*** Opening of Given entries ***
(** * The WebSocket relay between the browser and the OpenAI Realtime API

    A shallow embedding of the relay server (the [ws-relay] module whose
    entry point is [startWebSocketServer]): the session registry, the
    upstream connector [connectToOpenAI], the event translator
    [handleOpenAIEvent], the client dispatcher [handleClientMessage] and the
    listeners installed by [startWebSocketServer].

    The relay is event driven.  Its state is the [World] below: the process
    environment, the registry [sessions], the session objects, the sockets
    and the pending timeouts.  Every listener of the source is a computation
    in the state-and-exception monad [M]; the [ws] package and the Node event
    loop are the environment, which fires the [Event]s.

    The sample converter of the microphone capture,
    [AudioCapture.floatTo16BitPCM], is embedded beside it as a pure
    function. *)

From Stdlib Require Import ZArith QArith Qround String List Lia.
From stdpp Require Import base option list gmap strings.

Local Open Scope string_scope.
Set Warnings "-register-all".

(** ** JavaScript values

    [JSON.parse] gives the upstream events as [Record<string, unknown>]; the
    casts of the source ([as string], [as number]) are not checked when the
    program runs, so an event field is any JSON value, or [undefined] when the
    property is missing.  Numbers are the integers of the token counts. *)

Inductive Value : Type :=
| VUndefined
| VNull
| VBool (b : bool)
| VNum (n : Z)
| VStr (s : string)
| VArr (items : list Value)
| VObj (fields : list (string * Value)).
(** * json_decoding: a logical-decoding output plugin that prints changes as JSON

    A shallow embedding of [json_decoding.c] and the properties of its
    callbacks.  Buffers ([StringInfo]) are strings that the functions extend
    and return; [ereport(ERROR, ...)], a failed [Assert] and a read through a
    NULL pointer end a callback and are the [Err] results of the [result]
    type.  What the plugin takes from the PostgreSQL server (the boolean
    parser, identifier quoting, catalog lookups, the timestamp printer, the
    [Assert] and [SQL_STR_DOUBLE] macros) is the [Host] record, over which
    every theorem is stated.  The calls of the server are taken to return;
    the row encoder and the change callback are also given with the calls of
    the row encoder that can raise ([tuple_to_json_field_checked],
    [pg_decode_change_checked]). *)

From Stdlib Require Import String Ascii List Bool Arith NArith ZArith Lia.
From Stdlib Require Import Decimal DecimalFacts DecimalN DecimalString.
Import ListNotations.

Local Open Scope string_scope.

(** ** C string literals *)

Definition dquote : ascii := ascii_of_nat 34.

Definition backslash : ascii := ascii_of_nat 92.

(** The literals of the source are full of double quotes.  They are written
    here with an apostrophe in the place of each double quote, and [cstr]
    puts the double quotes back: [cstr "{ 'a': "] is the C literal
    [{ \"a\": ]. *)
Fixpoint cstr (s : string) : string :=
  match s with
  | EmptyString => EmptyString
  | String c r => String (if Ascii.eqb c "'" then dquote else c) (cstr r)
  end.

(** ** Results of a callback *)

Inductive sqlerrcode : Type :=
| ERRCODE_INVALID_PARAMETER_VALUE.

Inductive failure : Type :=
| ereport_ERROR (code : sqlerrcode) (errmsg : string)
| FailedAssertion
| NullPointerRead.

Inductive result (A : Type) : Type :=
| Ok (a : A)
| Err (f : failure).

Arguments Ok {A} a.
Arguments Err {A} f.

Definition bind {A B : Type} (r : result A) (k : A -> result B) : result B :=
  match r with
  | Ok a => k a
  | Err f => Err f
  end.
(** C4. Two calls of the invoker that [createAsyncActionInvoker] returned
    run under the same identifier, whatever the generator, the receivers and
    the arguments are: [runId] is taken from the counter when the invoker is
    created, not when it is called, so the records of the two runs cannot be
    told apart by it. With one invoker called twice, the log holds invoke,
    invoke, both under identifier 1, and, once the operation that both runs
    await has succeeded and their jobs have run, invoke, invoke, yield,
    yield, all four under identifier 1. *)
Theorem invocations_share_runId :
  (forall G (resume : G -> signal -> step_result G) (x : invoker G)
          ctx1 args1 ctx2 args2 (w : world G),
     let w1 := (asyncAction resume x ctx1 args1 w).2 in
     let w2 := (asyncAction resume x ctx2 args2 w1).2 in
     length (runs w2) = S (S (length (runs w))) /\
     run_runId (run_of (length (runs w)) w2) = inv_runId x /\
     run_runId (run_of (S (length (runs w))) w2) = inv_runId x) /\
  (let w := exec two_awaits init_world
              [EvCreate "fetch" (fun _ _ => 0); EvCall 0 root []; EvCall 0 root []] in
   let w' := exec two_awaits w [EvSettle 0 (Fulfilled (VNum 1)); EvTick; EvTick] in
   length (runs w) = 2 /\
   run_runId (run_of 0 w) = 1 /\ run_runId (run_of 1 w) = 1 /\
   List.map call_runId (log w) = [1; 1] /\
   List.map call_mode (log w) = [ModeInvoke; ModeInvoke] /\
   List.map call_runId (log w') = [1; 1; 1; 1] /\
   List.map call_mode (log w') = [ModeInvoke; ModeInvoke; ModeYield; ModeYield]).
Proof.
  split.
  - intros G resume x ctx1 args1 ctx2 args2 w w1 w2.
    destruct (asyncAction_runs G resume x ctx1 args1 w) as [Hlen1 _].
    destruct (asyncAction_runs G resume x ctx2 args2 w1) as [Hlen2 Hold2].
    fold w1 in Hlen1. fold w1 in Hlen2, Hold2. fold w2 in Hlen2, Hold2.
    split; [by rewrite Hlen2, Hlen1|]. split.
    + rewrite Hold2 by (rewrite Hlen1; lia).
      apply (asyncAction_runId G resume x ctx1 args1 w).
    + rewrite <- Hlen1. apply (asyncAction_runId G resume x ctx2 args2 w1).
  - vm_compute. repeat split.
Qed.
*** Close of Given entries ***
**About this exercise:** When you reach the line containing "root []] in" in the data above, retype it and each line after it through the final one, exactly as written.

**Task response:**
              [EvCreate "fetch" (fun _ _ => 0); EvCall 0 root []; EvCall 0 root []] in
   let w' := exec two_awaits w [EvSettle 0 (Fulfilled (VNum 1)); EvTick; EvTick] in
   length (runs w) = 2 /\
   run_runId (run_of 0 w) = 1 /\ run_runId (run_of 1 w) = 1 /\
   List.map call_runId (log w) = [1; 1] /\
   List.map call_mode (log w) = [ModeInvoke; ModeInvoke] /\
   List.map call_runId (log w') = [1; 1; 1; 1] /\
   List.map call_mode (log w') = [ModeInvoke; ModeInvoke; ModeYield; ModeYield]).
Proof.
  split.
  - intros G resume x ctx1 args1 ctx2 args2 w w1 w2.
    destruct (asyncAction_runs G resume x ctx1 args1 w) as [Hlen1 _].
    destruct (asyncAction_runs G resume x ctx2 args2 w1) as [Hlen2 Hold2].
    fold w1 in Hlen1. fold w1 in Hlen2, Hold2. fold w2 in Hlen2, Hold2.
    split; [by rewrite Hlen2, Hlen1|]. split.
    + rewrite Hold2 by (rewrite Hlen1; lia).
      apply (asyncAction_runId G resume x ctx1 args1 w).
    + rewrite <- Hlen1. apply (asyncAction_runId G resume x ctx2 args2 w1).
  - vm_compute. repeat split.
Qed.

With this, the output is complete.